In the aftermath of the Hatcher-Booher murders, detectives focused heavily on Caro, who had used a gun whose caliber was the same as the murder weapon used in the double murders of the two Jane Does. Although he was not prosecuted for the crimes in the end, detectives in Bakersfield considered the case solved with Caro's arrest, and then continued to focus on identifying the victims instead.

In February 1993, a detective re-examining the cold case managed to identify the two victims as 15-year-old Charlena Marie Simon and 16-year-old Robin Denise Snead. At the time of their disappearance sometime in March 1980, the two had run away from their parents' homes, and their parents had not reported them missing because they believed they had made a better life on their own.

==Trial and imprisonment==
As Caro faced a potential death sentence, his attorneys asked for a change of venue, citing the notoriety of the double murder and the extensive press coverage in the area, after which the venue was moved to San Jose. At a preliminary hearing, Donner and Lucchesi testified about their encounter with Caro, while deputies who arrested him recollected that he had acknowledged they were looking for him, causing him to decide to shave his mustache and keep his truck parked in the garage. At the latter stages of the trial, Superior Court Justice Robert Mardikian denied a motion by Caro's attorney to separate the murder charges from Kern County from his present ones, despite the prosecutors from Kern County saying that they would not charge the defendant if he was sentenced to death. In the end, Caro was found guilty of the murders and sentenced to death.

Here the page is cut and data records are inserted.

Lemma one_use_per_success_witness :
  ∃ res w' used,
    shorten_url
      (mkEnv (steady_clock day2)
             (upstream_always (Http 200 (Link "https://bit.ly/abc"))))
      "https://example.com" (world_of [carol; dave]) = (Ok res, w')
    ∧ (success res = false → used = None)
    ∧ (success res = true →
       ∃ i a, used = Some i ∧ pool (world_of [carol; dave]) !! i = Some a
              ∧ account_used res = username a)
    ∧ ∀ j a, pool (world_of [carol; dave]) !! j = Some a →
        ∃ a', pool w' !! j = Some a'
              ∧ identity a' = identity a
              ∧ let uses := if decide (used = Some j) then 1%Z else 0%Z in
                (current_count a' = current_count a + uses
                 ∨ current_count a' = uses)%Z.
Proof.
  apply (one_use_per_success
           (mkEnv (steady_clock day2)
                  (upstream_always (Http 200 (Link "https://bit.ly/abc"))))
           "https://example.com" (world_of [carol; dave])).
  - intros n req code msg H. discriminate.
  - cursor_in_pool.
Defined.

(** ** Stripping and the scheme of a URL (lines 192-198 and 227-229) *)

Lemma lstrip_length s : String.length (lstrip s) ≤ String.length s.
Proof.
  induction s as [| c s IH]; simpl; [lia |].
  destruct (isspace c); simpl; lia.
Qed.

Lemma lstrip_head c s : lstrip (String c s) = String c s → isspace c = false.
Proof.
  simpl. destruct (isspace c); [| reflexivity].
  intros H. pose proof (lstrip_length s) as Hl. rewrite H in Hl.
  simpl in Hl. lia.
Qed.

Lemma lstrip_idem s : lstrip (lstrip s) = lstrip s.
Proof.
  induction s as [| c s IH]; simpl; [reflexivity |].
  destruct (isspace c) eqn:Hc; [exact IH |]. simpl. now rewrite Hc.
Qed.

Lemma rstrip_cons c s :
  isspace c = false → rstrip s = s → rstrip (String c s) = String c s.
Proof.
  intros Hc Hs. simpl. rewrite Hs.
  destruct s; [now rewrite Hc | reflexivity].
Qed.

Lemma rstrip_idem s : rstrip (rstrip s) = rstrip s.
Proof.
  induction s as [| c s IH]; simpl; [reflexivity |].
  destruct (rstrip s) as [| d r] eqn:Hr.
  - destruct (isspace c) eqn:Hc; [reflexivity |]. simpl. now rewrite Hc.
  - simpl. simpl in IH. rewrite IH. reflexivity.
Qed.

Lemma lstrip_rstrip s : lstrip s = s → lstrip (rstrip s) = rstrip s.
Proof.
  destruct s as [| c s]; [reflexivity |]. intros H.
  apply lstrip_head in H. simpl.
  destruct (rstrip s); rewrite ?H; simpl; now rewrite H.
Qed.

Lemma strip_idem s : strip (strip s) = strip s.
Proof.
  unfold strip. rewrite (lstrip_rstrip (lstrip s)) by apply lstrip_idem.
  apply rstrip_idem.
Qed.

Lemma strip_with_scheme s :
  strip s = s → strip ("https://" ++ s) = "https://" ++ s.
Proof.
  intros Hs. unfold strip. simpl lstrip.
  assert (Hr : rstrip s = s).
  { rewrite <- Hs. unfold strip. apply rstrip_idem. }
  simpl append. repeat (apply rstrip_cons; [reflexivity |]). exact Hr.
Qed.

Lemma starts_with_scheme s : startswith ("https://" ++ s) "https://" = true.
Proof. unfold startswith. simpl. destruct s; reflexivity. Qed.

(** X11. The URL that the routes dispatch always starts with "http://" or
    "https://" and has no white space at either end; normalizing it again
    changes nothing. *)
Theorem normalize_idempotent url :
  (startswith (normalize url) "http://"
   || startswith (normalize url) "https://") = true
  ∧ strip (normalize url) = normalize url
  ∧ normalize (normalize url) = normalize url.
Proof.
  assert (Hcases :
    (startswith (normalize url) "http://"
     || startswith (normalize url) "https://") = true
    ∧ strip (normalize url) = normalize url).
  { unfold normalize.
    destruct (startswith (strip url) "http://"
              || startswith (strip url) "https://") eqn:Hp; cbn [negb].
    - split; [exact Hp | apply strip_idem].
    - split; [| apply strip_with_scheme, strip_idem].
      rewrite starts_with_scheme. apply orb_true_r. }
  destruct Hcases as (Hscheme & Hclean).
  split; [exact Hscheme |]. split; [exact Hclean |].
  unfold normalize at 1. rewrite Hclean, Hscheme. reflexivity.
Qed.

(** ** The routes *)

Lemma normalize_steps url :
  (if negb (startswith (strip url) "http://"
            || startswith (strip url) "https://")
   then "https://" ++ strip url
   else strip url) = normalize url.
Proof. reflexivity. Qed.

Over the years, Caro and his lawyers filed multiple appeals in an attempt to have his sentence commuted, arguing that his childhood abuse and exposure to pesticides while working at FMC Corporation had led to mental abnormalities. His death sentence was eventually overturned in 2002 and a resentencing trial was ordered by the Circuit Court. One of his lawyers even appealed for a change of venue away from Fresno County, but this was denied. At the resentencing trial, Caro was resentenced to life imprisonment.

In 2009, he was linked via DNA to the DeSantiago murder, and prosecutors announced that they would seek the death penalty against him. Due to this, he remained on death row at San Quentin State Prison to await the outcome of the trial. During his years in prison, Caro learned to paint and used this talent to sell his artwork to buyers all over the world via commissions.

==Death==
On January 28, 2017, Caro was found dead in his cell at San Quentin State Prison. An autopsy later declared that he likely died of natural causes.